I've had SOOOO much fun putting out Untraceable and so much wonderful support from everyone that I have nothing to lose. Bright has no life left in traditional publishing since it went on submission to pretty much every BIG house there was and I personally think it's too cute to just push aside and forget. I don't know about you - but I kinda feel like my books are my kids and to turn my back on them doesn't feel quite right. It feels like I'm abandoning them just because SOMEONE else said they were not quite good enough. And that feeling sucks.
So over the next month - I'm going do some blogging not only to continue talking about the self-pubbing industry, but also to talk about "how can we can market to tweens - especially online" and "do they need their own books?" Where do they hang out?

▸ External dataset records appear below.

(** * pricehubble_poc: the listing-cleaning pipeline of [scripts/data_processing.py]

    A shallow embedding of [DataProcessor]: the loader ([load_data]), the
    logging helper ([log_errors]) and the six cleaning stages run by
    [validate_and_clean], followed by the properties of the pipeline.

    Modelling choices, fixed once here:
    - a Python [str] is a Rocq [string] holding its UTF-8 bytes; its
      characters are the code points these bytes encode, and the digit
      classes of the regular expressions, of [float] and of [str.isnumeric]
      are those of the Unicode database (version 14.0);
    - a float is an IEEE 754 binary64 value, [spec_float] with precision 53
      and maximal exponent 1024, rounded to nearest even as numpy does;
    - a DataFrame is a list of column names and a list of labelled rows; a
      Series is the list of labelled cells of one column.  The label of a row
      is its pandas index label, which boolean indexing keeps;
    - a cell is null, an integer, a float or a string (JSON booleans and
      nested values in cells are outside the fragment);
    - the log is the list of messages handed to [logging.error], oldest
      first; an exception leaves the state reached when it was raised. *)

From Stdlib Require Import ZArith String Ascii List Sorted.
From Corelib Require Import SpecFloat.
From stdpp Require Import base option list strings gmap pretty.

Local Open Scope string_scope.
Local Open Scope Z_scope.
Local Open Scope list_scope.

(** ** binary64 floats *)

Module Float64.

Definition prec : Z := 53.
Definition emax : Z := 1024.

Definition nan : spec_float := S754_nan.

Definition is_nan (f : spec_float) : bool :=
  match f with S754_nan => true | _ => false end.

(** [float(z)] for a Python int, and numpy's int64 to float64 conversion. *)
Definition of_Z (z : Z) : spec_float := binary_normalize prec emax z 0 false.

Definition div : spec_float -> spec_float -> spec_float := SFdiv prec emax.

Definition leb : spec_float -> spec_float -> bool := SFleb.

(** The float nearest to [m * 10 ^ e], as [float] computes it from a
    decimal numeral with digits [m] and decimal exponent [e]; [neg] is the
    sign of the numeral. *)
Definition of_decimal (neg : bool) (m : N) (e : Z) : spec_float :=
  match m with
  | N0 => S754_zero neg
  | Npos p =>
      if 0 <=? e
      then binary_normalize prec emax
             ((if neg then Z.neg p else Z.pos p) * 10 ^ e) 0 false
      else SFdiv prec emax (S754_finite neg p 0)
             (S754_finite false (Z.to_pos (10 ^ (- e))) 0)
  end.

End Float64.

Abbreviation float := spec_float.

(** ** Python strings and the regular expressions of the script *)

(** The characters of a [str] are Unicode code points.  The two classes of
    characters the script relies on are read off the Unicode database,
    version 14.0: the decimal digits (what [\d] matches in a [str] pattern
    and what [float] reads as the digits 0 to 9), and the numeric characters
    (what [str.isnumeric] accepts). *)
Module Unicode.

(** The runs of decimal digits, first and last code point of each; within a
    run the digits 0 to 9 follow each other, possibly several times. *)
Definition decimal_ranges : list (N * N) :=
  [
    (48, 57); (1632, 1641); (1776, 1785); (1984, 1993); (2406, 2415); (2534,
    2543); (2662, 2671); (2790, 2799); (2918, 2927); (3046, 3055); (3174, 3183);
    (3302, 3311); (3430, 3439); (3558, 3567); (3664, 3673); (3792, 3801); (3872,
    3881); (4160, 4169); (4240, 4249); (6112, 6121); (6160, 6169); (6470, 6479);
    (6608, 6617); (6784, 6793); (6800, 6809); (6992, 7001); (7088, 7097); (7232,
    7241); (7248, 7257); (42528, 42537); (43216, 43225); (43264, 43273); (43472,
    43481); (43504, 43513); (43600, 43609); (44016, 44025); (65296, 65305);
    (66720, 66729); (68912, 68921); (69734, 69743); (69872, 69881); (69942,
    69951); (70096, 70105); (70384, 70393); (70736, 70745); (70864, 70873);
    (71248, 71257); (71360, 71369); (71472, 71481); (71904, 71913); (72016,
    72025); (72784, 72793); (73040, 73049); (73120, 73129); (92768, 92777);
    (92864, 92873); (93008, 93017); (120782, 120831); (123200, 123209); (123632,
    123641); (125264, 125273); (130032, 130041)
  ]%N.

(** The runs of numeric characters, first and last code point of each. *)
Definition numeric_ranges : list (N * N) :=
  [
    (48, 57); (178, 179); (185, 185); (188, 190); (1632, 1641); (1776, 1785);
    (1984, 1993); (2406, 2415); (2534, 2543); (2548, 2553); (2662, 2671); (2790,
    2799); (2918, 2927); (2930, 2935); (3046, 3058); (3174, 3183); (3192, 3198);
    (3302, 3311); (3416, 3422); (3430, 3448); (3558, 3567); (3664, 3673); (3792,
    3801); (3872, 3891); (4160, 4169); (4240, 4249); (4969, 4988); (5870, 5872);
    (6112, 6121); (6128, 6137); (6160, 6169); (6470, 6479); (6608, 6618); (6784,
    6793); (6800, 6809); (6992, 7001); (7088, 7097); (7232, 7241); (7248, 7257);
    (8304, 8304); (8308, 8313); (8320, 8329); (8528, 8578); (8581, 8585); (9312,
    9371); (9450, 9471); (10102, 10131); (11517, 11517); (12295, 12295); (12321,
    12329); (12344, 12346); (12690, 12693); (12832, 12841); (12872, 12879);
    (12881, 12895); (12928, 12937); (12977, 12991); (13317, 13317); (13443,
    13443); (14378, 14378); (15181, 15181); (19968, 19968); (19971, 19971);
    (19975, 19975); (19977, 19977); (20061, 20061); (20108, 20108); (20116,
    20116); (20118, 20118); (20159, 20160); (20191, 20191); (20200, 20200);
    (20237, 20237); (20336, 20336); (20740, 20740); (20806, 20806); (20841,
    20841); (20843, 20843); (20845, 20845); (21313, 21313); (21315, 21317);
    (21324, 21324); (21441, 21444); (22235, 22235); (22769, 22769); (22777,
    22777); (24186, 24186); (24318, 24319); (24332, 24334); (24336, 24336);
    (25342, 25342); (25420, 25420); (26578, 26578); (28422, 28422); (29590,
    29590); (30334, 30334); (32902, 32902); (33836, 33836); (36014, 36014);
    (36019, 36019); (36144, 36144); (38433, 38433); (38470, 38470); (38476,
    38476); (38520, 38520); (38646, 38646); (42528, 42537); (42726, 42735);
    (43056, 43061); (43216, 43225); (43264, 43273); (43472, 43481); (43504,
    43513); (43600, 43609); (44016, 44025); (63851, 63851); (63859, 63859);
    (63864, 63864); (63922, 63922); (63953, 63953); (63955, 63955); (63997,
    63997); (65296, 65305); (65799, 65843); (65856, 65912); (65930, 65931);
    (66273, 66299); (66336, 66339); (66369, 66369); (66378, 66378); (66513,
    66517); (66720, 66729); (67672, 67679); (67705, 67711); (67751, 67759);
    (67835, 67839); (67862, 67867); (68028, 68029); (68032, 68047); (68050,
    68095); (68160, 68168); (68221, 68222); (68253, 68255); (68331, 68335);
    (68440, 68447); (68472, 68479); (68521, 68527); (68858, 68863); (68912,
    68921); (69216, 69246); (69405, 69414); (69457, 69460); (69573, 69579);
    (69714, 69743); (69872, 69881); (69942, 69951); (70096, 70105); (70113,
    70132); (70384, 70393); (70736, 70745); (70864, 70873); (71248, 71257);
    (71360, 71369); (71472, 71483); (71904, 71922); (72016, 72025); (72784,
    72812); (73040, 73049); (73120, 73129); (73664, 73684); (74752, 74862);
    (92768, 92777); (92864, 92873); (93008, 93017); (93019, 93025); (93824,
    93846); (119520, 119539); (119648, 119672); (120782, 120831); (123200,
    123209); (123632, 123641); (125127, 125135); (125264, 125273); (126065,
    126123); (126125, 126127); (126129, 126132); (126209, 126253); (126255,
    126269); (127232, 127244); (130032, 130041); (131073, 131073); (131172,
    131172); (131298, 131298); (131361, 131361); (133418, 133418); (133507,
    133507); (133516, 133516); (133532, 133532); (133866, 133866); (133885,
    133885); (133913, 133913); (140176, 140176); (141720, 141720); (146203,
    146203); (156269, 156269); (194704, 194704)
  ]%N.

Definition in_range (cp : N) (r : N * N) : bool :=
  (fst r <=? cp)%N && (cp <=? snd r)%N.

(** The value of a decimal digit. *)
Definition decimal (cp : N) : option N :=
  match List.find (in_range cp) decimal_ranges with
  | Some r => Some ((cp - fst r) mod 10)%N
  | None => None
  end.

Definition is_decimal (cp : N) : bool :=
  match decimal cp with Some _ => true | None => false end.

Definition is_numeric (cp : N) : bool := existsb (in_range cp) numeric_ranges.

(** The payload of a continuation byte. *)
Definition continuation (c : ascii) : option N :=
  let n := N_of_ascii c in
  if (128 <=? n)%N && (n <? 192)%N then Some (n - 128)%N else None.

(** The code points of a string held as UTF-8 bytes.  A three-byte sequence
    may hold a surrogate, as a [str] decoded from JSON can; a byte that
    starts no sequence, which a decoded text never has, stands alone. *)
Fixpoint decode (s : string) : list N :=
  match s with
  | EmptyString => []
  | String a r =>
      let n := N_of_ascii a in
      let alone := (56320 + n)%N :: decode r in
      if (n <? 128)%N then n :: decode r
      else
        match r with
        | String b r1 =>
            match continuation b with
            | Some x =>
                if (192 <=? n)%N && (n <? 224)%N
                then ((n - 192) * 64 + x)%N :: decode r1
                else
                  match r1 with
                  | String c r2 =>
                      match continuation c with
                      | Some y =>
                          if (224 <=? n)%N && (n <? 240)%N
                          then ((n - 224) * 4096 + x * 64 + y)%N :: decode r2
                          else
                            match r2 with
                            | String d r3 =>
                                match continuation d with
                                | Some z =>
                                    if (240 <=? n)%N && (n <? 248)%N
                                    then ((n - 240) * 262144 + x * 4096 +
                                          y * 64 + z)%N :: decode r3
                                    else alone
                                | None => alone
                                end
                            | EmptyString => alone
                            end
                      | None => alone
                      end
                  | EmptyString => alone
                  end
            | None => alone
            end
        | EmptyString => alone
        end
  end.

End Unicode.

(** [\d] on a character. *)
Definition is_digit (cp : N) : bool := Unicode.is_decimal cp.

Definition digit_val (cp : N) : N := default 0%N (Unicode.decimal cp).

(** The longest prefix of digits, and what follows it. *)
Fixpoint span_digits (l : list N) : list N * list N :=
  match l with
  | c :: r =>
      if is_digit c
      then let '(d, rest) := span_digits r in (c :: d, rest)
      else ([], l)
  | [] => ([], [])
  end.

Definition all_digits (l : list N) : bool := forallb is_digit l.

Definition has_digit (l : list N) : bool := existsb is_digit l.

(** Value of a run of digits, most significant first, continuing [acc]. *)
Fixpoint digits_val (acc : N) (l : list N) : N :=
  match l with
  | [] => acc
  | c :: r => digits_val (10 * acc + digit_val c)%N r
  end.

(** The full stop. *)
Definition dot : N := 46%N.

(** [re.search] with the price pattern (a run of digits, an optional dot,
    a possibly empty run of digits) on the characters of a string: the
    leftmost match, each quantifier greedy.  The match starts at the first
    digit, takes the whole run of digits, then a dot when one follows, then
    the run of digits after it.  The result is the integer digits, whether
    the dot is there, and the digits after the dot. *)
Fixpoint re_search_price (l : list N) : option (list N * bool * list N) :=
  match l with
  | [] => None
  | c :: r =>
      if is_digit c then
        let '(ip, rest) := span_digits l in
        match rest with
        | c' :: rest' =>
            if (c' =? dot)%N
            then Some (ip, true, fst (span_digits rest'))
            else Some (ip, false, [])
        | [] => Some (ip, false, [])
        end
      else re_search_price r
  end.

(** The text of a match, group 1 of the pattern. *)
Definition match_text (m : list N * bool * list N) : list N :=
  let '(ip, has_dot, fp) := m in ip ++ (if has_dot then [dot] else []) ++ fp.

(** [float(text)] for the text of a match: digits, optional dot, digits. *)
Definition float_of_match (m : list N * bool * list N) : float :=
  let '(ip, _, fp) := m in
  Float64.of_decimal false (digits_val (digits_val 0 ip) fp)
    (- Z.of_nat (length fp)).

(** [str.isnumeric()]: not empty and every character numeric. *)
Definition str_isnumeric (s : string) : bool :=
  match Unicode.decode s with
  | [] => false
  | l => forallb Unicode.is_numeric l
  end.

(** [DATE_PATTERN.match(s)] for [^\d{4}-\d{2}-\d{2}$]: the dollar also
    matches before a newline that ends the string. *)
Definition date_match (s : string) : bool :=
  match Unicode.decode s with
  | y1 :: y2 :: y3 :: y4 :: h1 :: m1 :: m2 :: h2 :: d1 :: d2 :: rest =>
      is_digit y1 && is_digit y2 && is_digit y3 && is_digit y4 &&
      (h1 =? 45)%N && is_digit m1 && is_digit m2 && (h2 =? 45)%N &&
      is_digit d1 && is_digit d2 &&
      match rest with
      | [] => true
      | [c] => (c =? 10)%N
      | _ => false
      end
  | _ => false
  end.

How do you reach them directly? Do they like ereaders? Can "tween" be a new market outside of middle grade? A market for those kids who have outgrown Harry Potter, but are too young for Twilight and Hunger Games.
On the Bright Side pitch Tomorrow I will release the first chapter as a sneak peek of On The Bright Side.
On the Bright Side is a hilarious road to guardian angeldom paved with so much drama and due-paying that it makes middle school look painless.
As if the devil’s food cake at her wake and the white fat pants she’s stuck wearing for eternity weren’t bad enough, fourteen year-old Gabby is quick to discover that Cirrus, the main rung of Heaven, is a far cry from the Pearly Gates. Here, Skyphones and InnerNets are all the rage. Until Gabby finds out she has to protect Angela, her school nemesis, in order to move up through the training levels of heaven. Problem is, Angela is now hitting on Gabby's should-have-been boyfriend. (awkward!)
Instead of protecting Angela, Gabby pranks her (like tripping is a sin?) at the hopes of cooling off the new couple. At first, they seem harmless until the school dance sabotage gets completely out of control. Then, her Celestial Sky Agent, who happens to have anger management issues of his own, puts Gabby on probation, threatening her eternal future.
Determined to right her wrongs, Gabby steals an ancient artifact that allows her to return to Earth for just one day. Without knowing, she kicks off a series of events and learns what can happen when you hate someone to death.
If you have a TWEEN/MG blog or would be interested in signing up for a blog tour and free ARC, please complete this form for me.
What do you guys think about the tween market? Is it different than MG and YA? Does it deserve its own spot on the shelf?
All giveaways from the Untraceable launch will go out on Monday. Sorry but it was so much, it took me a few weeks to get together. :) You know who you are.
Untraceable was listed #77 in action and adventure last night. So thanks for your continued support. If you want some extra copies - the ebook is on sale for the holiday - limited time only. It will be $.99 cents until Jan 1st and then it will return to $2.99. So how can you pass it up?? ;)
The winner of Megg Jensen's book (Anathema) and swag is Hannah Hale. send your address to email@example.com and it will go out with Monday's massive batch.
BIG announcement and mega giveaway on Monday - come back and see :) Let's just say it is another experiment. Also I will talk through my lessons learned in self pubbing next week too to hopefully help others on this journey. I will give you an update on sales.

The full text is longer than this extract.